═════ LISTED RECORDS
(** * Kernel selection (client/datascience/jupyter/kernels/kernelSelector.ts)

    A shallow embedding of the [KernelSelector] class: the ignore list of
    hidden kernel ids, the suggestion filter, the scoring loop of
    [getKernelForRemoteConnection], and the interactive fall-backs
    [selectKernel] and [useInterpreterAsKernel].

    JavaScript strings are embedded as [string] (code units below 256),
    JavaScript numbers that the code only uses as integers as [number]
    (NaN, an integer-valued Number or an infinity), optional fields and
    [undefined] as [option]. *)

From Stdlib Require Import ZArith String Ascii List Lia Bool.
From Stdlib Require Import DecimalString DecimalPos.
From stdpp Require Import base numbers list strings gmap sets.

Set Default Proof Using "Type".

(** ** JavaScript values used by the selector *)

(** A JavaScript number, as far as this file needs it: the result of
    [parseInt] is NaN, an integer or an infinity. [Int z] stands for the
    Number with the integer value [z]. *)
Inductive number : Type :=
| NaN : number
| Int (z : Z) : number
| Infinity (negative : bool) : number.

#[global] Instance number_eq_dec : EqDecision number.
Proof. solve_decision. Defined.

(** Truthiness of a number: NaN and 0 are falsy. *)
Definition number_truthy (n : number) : bool :=
  match n with
  | NaN => false
  | Int z => negb (z =? 0)%Z
  | Infinity _ => true
  end.

(** Truthiness of a string: only the empty string is falsy. *)
Definition string_truthy (s : string) : bool :=
  match s with
  | EmptyString => false
  | String _ _ => true
  end.

(** Truthiness of an optional string ([undefined] is falsy). *)
Definition opt_string_truthy (o : option string) : bool :=
  match o with
  | Some s => string_truthy s
  | None => false
  end.

(** [a || ''] on an optional string: the empty string replaces a falsy
    left operand. *)
Definition or_empty (o : option string) : string :=
  match o with
  | Some s => if string_truthy s then s else EmptyString
  | None => EmptyString
  end.

(** Strict equality [===] on strings. *)
Definition str_eqb (a b : string) : bool := bool_decide (a = b).

(** ** Characters and [parseInt(_, 10)] *)

Definition digit_value (c : ascii) : option Z :=
  match c with
  | "0"%char => Some 0%Z
  | "1"%char => Some 1%Z
  | "2"%char => Some 2%Z
  | "3"%char => Some 3%Z
  | "4"%char => Some 4%Z
  | "5"%char => Some 5%Z
  | "6"%char => Some 6%Z
  | "7"%char => Some 7%Z
  | "8"%char => Some 8%Z
  | "9"%char => Some 9%Z
  | _ => None
  end.

(** The class [\d]. *)
Definition is_digit (c : ascii) : bool :=
  match digit_value c with
  | Some _ => true
  | None => false
  end.

(** White space skipped by [parseInt]: TAB, LF, VT, FF, CR, SP, NBSP. *)
Definition is_white (c : ascii) : bool :=
  let n := nat_of_ascii c in
  (Nat.leb 9 n && Nat.leb n 13) || Nat.eqb n 32 || Nat.eqb n 160.

Fixpoint skip_white (s : string) : string :=
  match s with
  | String c s' => if is_white c then skip_white s' else s
  | EmptyString => s
  end.

(** The longest prefix of decimal digits, read as an integer, most
    significant digit first; [None] when the prefix is empty. *)
Fixpoint read_digits (acc : option Z) (s : string) : option Z :=
  match s with
  | String c s' =>
      match digit_value c with
      | Some d => read_digits (Some (10 * default 0%Z acc + d)%Z) s'
      | None => acc
      end
  | EmptyString => acc
  end.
══════════
▶ DIRECTIONS FOR THIS TASK
For the word "numbers", find every line in the data that holds it and copy that line.

▶ FINISHED TASK
    JavaScript numbers that the code only uses as integers as [number]
From stdpp Require Import base numbers list strings gmap sets.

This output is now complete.